Pide un cortado y saca su libretita gris. Agradece que a Vanina se le haya hecho tarde. Eso le da la oportunidad de hacer las anotaciones que quiere y lo libera de, al menos, los reproches por su consabida impuntualidad.

Veinte minutos más tarde entra en su despacho. Levanta el teléfono y llama a casa de Vanina. Ocupado. Se quita el saco, lo cuelga, abre el portafolios, saca el sobre del caso Biterman, la libreta gris y el libro de Kelsen y los coloca sobre el escritorio, se sienta, llama nuevamente a Vanina. Sigue ocupado. Abre la libreta, toma el teléfono, marca con la puntera de goma de un lápiz Pelikan amarillo y negro.

Marcelo se queda mirando la dirección y el nombre que acaba de anotar en su libreta gris. Es la misma a la que fue a llevarle el sobre a Giribaldi. No cree poder probar toda la cadena de muertes que el militar produjo para tapar el embrollo, pero piensa utilizar la información para presionarlo y sacarle datos sobre el paradero de varios niños apropiados durante la dictadura. Hay tres piezas que pueden ponerle el moño a todo el tema. Una: recuperar el arma que el asesino de Biterman había empeñado en el Banco Municipal. Tiene todos los datos en el sobre. Dos: Entrevistarse con el testigo que estuvo chupado en Martínez. Tres: Encontrar a Lascano.

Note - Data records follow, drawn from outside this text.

Lemma in_dir_nodup (d : string) (m : gmap path ino) : NoDup (in_dir d m).*1.
Proof.
  unfold in_dir. pose proof (NoDup_fst_map_to_list m) as Hn. induction (map_to_list m) as [|[[d' n] i] l IH];
    cbn in *; [constructor|]. apply NoDup_cons in Hn as [Hx Hn].
  case_bool_decide as E; [|by apply IH]. subst d'. cbn. apply NoDup_cons. split; [|by apply IH].
  rewrite list_elem_of_fmap. intros ([n' j] & E & Hin). cbn in E. subst n'.
  apply list_elem_of_omap in Hin as ([[d2 n2] j2] & Hin & E2). case_bool_decide; [|done]. simplify_eq.
  destruct Hx. apply list_elem_of_fmap. by exists ((d, n), j).
Qed.

Lemma listing_lookup d m nm i :
  is_dot nm = false -> (nm, i) ∈ dir_listing d m <-> m !! (d, nm) = Some i.
Proof.
  intros Hdot. unfold dir_listing. rewrite listing_perm, elem_of_app, in_dir_lookup. split; [|by right].
  intros [Hin|?]; [|done]. apply elem_of_cons in Hin as [E|E%list_elem_of_singleton]; by simplify_eq.
Qed.

Lemma listing_nodup d m : disk_ok m -> NoDup (dir_listing d m).*1.
Proof.
  intros Hd. unfold dir_listing. rewrite listing_perm.
  assert (forall nm, nm ∈ (in_dir d m).*1 -> is_dot nm = false) as H.
  { intros nm ([nm' i] & -> & Hin)%list_elem_of_fmap. apply in_dir_lookup in Hin. by apply (dk_dot _ Hd _ _ Hin). }
  cbn. rewrite !NoDup_cons. split_and!; [| |apply in_dir_nodup].
  - intros [E|Hin]%elem_of_cons; [done|]. by apply H in Hin.
  - intros Hin. by apply H in Hin.
Qed.

Lemma at_scanning w w1 ql w2 :
  scanning w w1 -> at_ w1 ql (os_ents (q_os w1)) w2 -> qinv w2 -> scanning w w2.
Proof.
  intros [Hi Hf Hs] [_ He Hh Hm Hf' _] Hi2. split; [done| |by rewrite He].
  unfold scan_frame in *. congruence.
Qed.

Lemma scan_drop_wp w :
  qinv w ->
  pwp scan_drop
    (fun _ w' => scanning w w' /\ Forall2 grew (q_list w) (q_list w') /\
       (q_list w' !! ACT = q_list w !! ACT /\
        forall nm, os_ents (q_os w') !! (act_dir, nm) = os_ents (q_os w) !! (act_dir, nm)) /\
       exists l, q_list w !! IN = Some l /\
       forall nm i, os_ents (q_os w) !! (drop_dir, nm) = Some i -> taken (l_dir l) nm i w')
    (fun c w' => c = 2 /\ survives w w' (fun _ => False)) no_fault w.
Proof.
  intros Hinv. destruct (Hinv) as [Hd Hk _ _].
  destruct (lookup_lt_is_Some_2 (q_list w) IN) as [l Hl].
  { rewrite (qi_len _ _ _ Hk). pose proof (qi_two _ _ _ Hk). unfold IN. lia. }
  unfold scan_drop. apply pwp_bind, pwp_lift, readdir_wp.
  2: { intros o' (_ & He & _) _. cbn. pwp_steps. split; [done|]. split; cbn; rewrite ?He; [done..|apply keeps_stored_refl]. }
  intros o' (_ & He & _ & Hc & _). cbn. set (w1 := w <| q_os := o' |>).
  set (es := dir_listing _ _).
  assert (at_ w (q_list w) (os_ents (q_os w)) w1) as H1 by by split.
  assert (scanning w w1) as Hs1.
  { split; [by eapply at_qinv|done|]. cbn. rewrite He. apply keeps_stored_refl. }
  apply pwp_bind. eapply pwp_mono; [apply (scan_entries_wp (l_dir l))| |].
  - apply Hs1.
  - by exists l.
  - by apply listing_nodup.
  - intros nm i Hin Hdot. cbn. rewrite He. by apply listing_lookup in Hin.
  - intros k w2 (Hsc & Hmo & Hta). pose proof (scanning_trans _ _ _ Hs1 Hsc) as Hs2.
    assert (forall nm i, os_ents (q_os w) !! (drop_dir, nm) = Some i -> taken (l_dir l) nm i w2) as Ht2.
    { intros nm i Hi. pose proof (dk_dot _ Hd _ _ Hi) as Hdot. apply Hta; [|done]. by apply listing_lookup. }
    destruct (Forall2_lookup_l _ _ _ _ _ (sm_list _ _ _ _ Hmo) Hl) as (l2 & Hl2 & _).
    apply pwp_bind. destruct (negb (k =? 0)); cbn [pwhen]; pwp_steps.
    2: { split_and!; [done|apply Hmo|apply Hmo| |by exists l]. intros nm. rewrite (sm_links _ _ _ _ Hmo). cbn. by rewrite He. }
    apply (sort_in_wp l2); [apply Hs2|done|]. intros w3 H3 Hi3. pwp_steps. split; [by eapply at_scanning|].
    assert (forall l0, q_list w2 !! IN = Some l0 -> grew l0 (queue_sort l0) /\ inodes (queue_sort l0) ≡ₚ inodes l0) as Hsort.
    { intros l0 Hl0. assert (ml_ok l0) as Hok0.
      { eapply Forall_lookup_1; [|exact Hl0]. apply (qv_queues w2). apply Hs2. }
      apply queue_sort_grew. done. }
    split.
    { etrans; [apply Hmo|]. rewrite (at_list _ _ _ _ H3). eapply grew_alter; [exact Hl2|]. by apply Hsort. }
    split.
    { split; [rewrite (at_list _ _ _ _ H3), list_lookup_alter_ne by done; apply Hmo|].
      intros nm. rewrite (at_ents _ _ _ _ H3), (sm_links _ _ _ _ Hmo). cbn. by rewrite He. }
    exists l. split; [done|]. intros nm i Hi. specialize (Ht2 nm i Hi). unfold taken in *.
    rewrite (at_ents _ _ _ _ H3). destruct (_ =? i); [|done]. destruct Ht2 as (Hf & l0 & Hl0 & Hil). split; [done|].
    exists (queue_sort l0). rewrite (at_list _ _ _ _ H3). split; [by apply alter_look|].
    by apply Hsort.
  - intros c w2 [-> Hs]. split; [done|]. by eapply scanning_survives.
Qed.

(** C16: Taking new messages: every file in [drop] whose name reads as its
    inode number is moved into the incoming queue's directory and its message
    added to the queue, every other file stays, such as the temporary files
    [putqueue] creates there, the invariant is kept and no
    file is lost; a failing call ends the process with status 2, and loses no
    file either. *)
Theorem scan_drop_takes w :
  qinv w ->
  pwp scan_drop
    (fun _ w' => qinv w' /\
       keeps_stored (os_ents (q_os w)) (os_ents (q_os w')) (fun _ => False) /\
       exists l l', q_list w !! IN = Some l /\ q_list w' !! IN = Some l' /\
         forall nm i, os_ents (q_os w) !! (drop_dir, nm) = Some i ->
           if strtoul (codes nm) =? i
           then os_ents (q_os w') !! (l_dir l, nm) = Some i /\ i ∈ inodes l'
           else os_ents (q_os w') !! (drop_dir, nm) = Some i)
    (fun c w' => c = 2 /\ survives w w' (fun _ => False)) no_fault w.
Proof.
  intros Hinv. eapply pwp_mono; [by apply scan_drop_wp| |done].
  intros k w' ([Hi _ Hs] & _ & _ & l & Hl & Ht). split_and!; [done|done|].
  pose proof (qv_queues _ Hi) as Hk'. destruct (lookup_lt_is_Some_2 (q_list w') IN) as [l' Hl'].
  { rewrite (qi_len _ _ _ Hk'). pose proof (qi_two _ _ _ Hk'). unfold IN. lia. }
  exists l, l'. split_and!; [done|done|]. intros nm i Hnm. specialize (Ht nm i Hnm). unfold taken in Ht.
  destruct (_ =? i); [|done]. destruct Ht as (Hf & l0 & Hl0 & Hin). split; [done|]. by simplify_eq.
Qed.
End scan.
(* ===== verification/QueClaims.v ===== *)
(** * The queue manager: properties

    What a response does to a message, that no message is lost on the way,
    and the defects of timers and shutdown. *)

From S2P Require Import Prelude Heap Posix Utils QueControl Quemngr QueProps QueSend QueMain.

#[local] Open Scope Z_scope.

(** C10: No message is lost: processing a response keeps the agreement of
    queues, counters, files and timers, and whatever the response and
    whichever system call fails, every message that had a file still has one,
    except the one the sender has reported as delivered (code 0).  A failing
    call ends the process with status 2. *)
Theorem check_response_safe n r w :
  qinv w ->
  pwp (check_response n r)
    (fun k w' => qinv w' /\
       keeps_stored (os_ents (q_os w)) (os_ents (q_os w')) (fun i => r = 0 /\ i = n /\ k = 1))
    (fun c w' => c = 2 /\ survives w w' (fun i => r = 0 /\ i = n)) no_fault w.
Proof.
  intros Hi. eapply pwp_mono; [by apply check_response_inv| |done].
  by intros k w' (? & _ & _ & _ & ?).
Qed.

(** The message is in queue [q], with its file there. *)
Definition queued_in (q : nat) (n : ino) (w : qm) : Prop :=
  exists l, q_list w !! q = Some l /\ n ∈ inodes l /\ os_ents (q_os w) !! msg_path (l_dir l) n = Some n.

Lemma qinv_queued q n l w :
  qinv w -> (1 <= q)%nat -> q_list w !! q = Some l -> n ∈ inodes l -> queued_in q n w.
Proof. intros [_ Hk _ _] Hq Hl Hn. exists l. split_and!; [done|done|]. by eapply qi_files. Qed.

Lemma answered_not_act w w' cq x r la :
  qinv w -> q_list w !! ACT = Some la -> x ∈ msgs la -> r <> 1 ->
  q_list w' = answered cq x r (q_list w) ->
  forall la', q_list w' !! ACT = Some la' -> m_inode x ∉ inodes la'.
Proof.
  intros [Hd Hk _ _] Hla Hx Hr E la' Hla'. destruct (qi_act _ _ _ Hk la x Hla Hx) as (Hq & _).
  assert (gone (m_state x) (m_inode x) (q_list w) !! ACT = Some la') as Hg.
  { rewrite E in Hla'. unfold answered in Hla'. replace (r =? 1) with false in Hla' by lia.
    destruct (r =? 0); [done|]. destruct (_ =? _)%nat; [done|].
    unfold added in Hla'. rewrite list_lookup_alter_ne in Hla' by (unfold ACT; lia). done. }
  destruct (gone_view _ _ _ _ _ _ _ Hk Hq Hg) as (l0 & Hl0 & _ & _ & _ & Em & _).
  unfold inodes. rewrite Em, decide_True by auto. intros [_ ?]%without_inodes. done.
Qed.

(** C17: A message the sender could not deliver moves on: with any code other
    than 0 and 1 it leaves [act] and, unless it was in the last queue, it is
    in the next one, file included, with a timer that expires that queue's
    delay after the time the clock shows; from the last queue it goes to
    [fail], without a timer.  A failing call ends the process with status 2. *)
Theorem check_response_defers n r w x la :
  qinv w -> q_list w !! ACT = Some la -> x ∈ msgs la -> m_inode x = n -> r <> 0 -> r <> 1 ->
  pwp (check_response n r)
    (fun k w' => k = 0 /\ (forall la', q_list w' !! ACT = Some la' -> n ∉ inodes la') /\
       if (m_state x =? q_countq w)%nat
       then os_ents (q_os w') !! msg_path fail_dir n = Some n /\ q_heap w' = q_heap w
       else queued_in (m_state x + 1) n w' /\
            exists l', q_list w !! (m_state x + 1)%nat = Some l' /\
              heap_elems (q_heap w') ≡ₚ
                Build_heapnode (Build_timeval (ts_sec (clock_now (q_os w)) + l_timeout l')
                                              (ts_nsec (clock_now (q_os w)) / 1000))
                  (Z.of_nat (m_state x + 1)) (i32 n) :: heap_elems (q_heap w))
    (fun c w' => c = 2) no_fault w.
Proof.
  intros Hi Hla Hx Hn Hr0 Hr1. destruct (Hi) as [Hd Hk _ _].
  assert (forall x', x' ∈ msgs la -> m_inode x' = n -> x' = x) as Huniq.
  { intros x' Hx' E. pose proof (Forall_lookup_1 _ _ _ _ (qi_nodup _ _ _ Hk) Hla) as Hnd. cbv beta in Hnd.
    apply list_elem_of_lookup in Hx as [i Hix], Hx' as [j Hjx]. unfold inodes in Hnd.
    assert (i = j) as ->; [|congruence]. eapply NoDup_lookup; [exact Hnd| |];
      rewrite list_lookup_fmap; [by rewrite Hix|]. rewrite Hjx. cbn. congruence. }
  apply check_response_wp; [done|..|done].
  - intros la' Hla' Hno. simplify_eq. destruct Hno. apply list_elem_of_fmap. by exists x.
  - intros la' x' w' Hla' Hx' Hn' Hlast Hat. simplify_eq. rewrite (Huniq x' Hx' Hn') in *.
    destruct Hlast as [|[|Hlast]]; [done|done|]. rewrite Hlast, Nat.eqb_refl.
    replace (r =? 0) with false by lia. split_and!; [done| | |apply Hat].
    + eapply answered_not_act; [exact Hi|exact Hla|exact Hx|done|apply Hat].
    + rewrite (at_ents _ _ _ _ Hat). unfold refiled. rewrite Hlast, Nat.eqb_refl.
      replace (r =? 0) with false by lia. replace (r =? 1) with false by lia. apply lookup_insert_eq.
  - intros la' x' l' w' Hla' Hx' Hn' _ _ Hnl Hl' Ht. simplify_eq. rewrite (Huniq x' Hx' Hn') in *.
    replace (m_state x =? q_countq w)%nat with false by (symmetry; by apply Nat.eqb_neq).
    destruct (answered_ok _ _ _ la x r Hd Hk Hla Hx) as [Hd' Hk'].
    destruct (qi_act _ _ _ Hk la x Hla Hx) as (Hq & _).
    split_and!; [done| | |].
    + eapply answered_not_act; [exact Hi|exact Hla|exact Hx|done|apply Ht].
    + assert (q_list w' !! (m_state x + 1)%nat = Some (elem_add l' (elem_new (m_inode x) timeval_none (m_state x + 1))).1) as Hq'.
      { rewrite (td_list _ _ _ _ _ Ht). unfold answered.
        replace (r =? 0) with false by lia. replace (r =? 1) with false by lia.
        replace (m_state x =? q_countq w)%nat with false by (symmetry; by apply Nat.eqb_neq).
        unfold added. apply (alter_look (fun l => (elem_add l _).1)).
        unfold gone. rewrite !list_lookup_alter_ne by (unfold ACT; lia). done. }
      pose proof (Forall_lookup_1 _ _ _ _ (qi_ok _ _ _ Hk) Hl') as Hok.
      destruct (elem_add_ok l' (elem_new (m_inode x) timeval_none (m_state x + 1)) Hok) as (_ & Em & _).
      eexists. split_and!; [exact Hq'| |].
      * unfold inodes. rewrite Em, map_app. apply elem_of_app. right. by apply list_elem_of_singleton.
      * rewrite (td_ents _ _ _ _ _ Ht). rewrite (td_list _ _ _ _ _ Ht) in Hq'.
        eapply (qi_files _ _ _ Hk' (m_state x + 1)%nat); [lia|exact Hq'|].
        unfold inodes. rewrite Em, map_app. apply elem_of_app. right. by apply list_elem_of_singleton.
    + exists l'. split; [done|]. apply Ht.
Qed.

(** ** Timers and large inode numbers *)
Lemma truncated_differs n : 2147483648 <= n < 9223372036854775808 -> u64 (i32 n) <> n.
Proof.
  intros Hn. unfold u64, i32. set (a := (n + 2147483648) mod 4294967296).
  pose proof (Z.mod_pos_bound (n + 2147483648) 4294967296 ltac:(lia)) as Ha. fold a in Ha.
  destruct (Z.le_gt_cases 0 (a - 2147483648)) as [H|H].
  - rewrite Z.mod_small by lia. lia.
  - replace ((a - 2147483648) mod 18446744073709551616) with (a - 2147483648 + 18446744073709551616).
    + lia.
    + symmetry. rewrite <- (Z.mod_add _ 1) by lia. apply Z.mod_small. lia.
Qed.

(** The timer of a message whose inode number does not fit an [int]
    never sends it: when the timer expires the truncated number is looked up,
    not found, and the timer is thrown away, leaving the message in its queue
    without one. *)
Theorem large_inode_timer_dropped n m l w :
  hinv w -> timer_known w -> 0 <= q_wait w ->
  heap_min (q_heap w) = Some m -> hinode m = i32 n -> 2147483648 <= n < 9223372036854775808 ->
  q_list w !! Z.to_nat (indque m) = Some l -> inodes l = [n] ->
  exists w', on_timeout w = (Done tt, w') /\ q_sent w' = q_sent w /\ q_list w' = q_list w /\
    heap_elems (q_heap w) ≡ₚ m :: heap_elems (q_heap w').
Proof.
  intros Hh Ht Hw Hm Hn Hr Hl Hin. destruct (Ht Hw) as [Hmin Hc]. pose proof (qv_heap _ (hv_q _ Hh)) as Hok.
  pose proof (heap_min_least _ Hok) as Hleast. rewrite Hm in Hleast. destruct Hleast as (Em & _).
  unfold heap_min in Hm. replace (nodecount (q_heap w) =? 0)%nat with false in Hm by (symmetry; apply Nat.eqb_neq; lia).
  pose proof (heap_extract_wp (q_heap w) Hok Hc) as Hx.
  apply wp_done in Hx as (m' & h & E & _ & Hp & _ & Em').
  unfold on_timeout, mbind, pr_bind, pgets. rewrite Hmin. cbn [negb]. unfold on_heap, hget. rewrite Hm.
  unfold pmodify, que. cbn -[Z.to_nat elem_find heap_extract_min]. rewrite Hl.
  assert (elem_find l (u64 (hinode m)) = -1) as ->.
  { destruct (elem_find_spec l (u64 (hinode m))) as [[? _]|(_ & x & Hx & Hxn)]; [done|].
    exfalso. apply (truncated_differs n Hr). rewrite <- Hn, <- Hxn.
    apply list_elem_of_singleton. rewrite <- Hin. apply list_elem_of_fmap. exists x. split; [done|].
    by eapply list_elem_of_lookup_2. }
  cbn -[heap_extract_min]. rewrite E. eexists. split; [reflexivity|]. cbn. split_and!; [done|done|].
  rewrite Hp, Em', Em. done.
Qed.

(** ** Shutdown *)

(** The handler of SIGTERM starts at index [total] of the array of
    messages in [act], one past the last: once a message has ever been sent,
    it reads outside the array's contents. *)
Theorem sig_term_reads_past_end w la :
  q_list w !! ACT = Some la -> ml_ok la -> 0 <= l_total la ->
  sig_term w = (Faulted OutOfBounds, w).
Proof.
  intros Hla Hok Ht. pose proof (total_msgs la Hok) as Hlen.
  unfold sig_term, mbind, pr_bind, que. rewrite Hla. replace (0 <=? l_total la) with true by lia. cbn [pwhen].
  assert (msgs la !! Z.to_nat (l_total la) = None) as E by (apply lookup_ge_None; lia).
  destruct (Z.to_nat (l_total la)); unfold unlink_act, mbind, pr_bind, que; by rewrite Hla, E.
Qed.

Se deja caer contra el respaldo de su silla, se coloca la punta del lápiz entre los dientes. Se siente feliz porque sus investigaciones han encontrado un rumbo pero esa sensación es reemplazada rápidamente por otra: la repugnancia que le da sentirse contento por desarmar casos que son un verdadero asco. Entonces se acuerda de Vanina, levanta el tubo y disca el número de la casa de sus padres.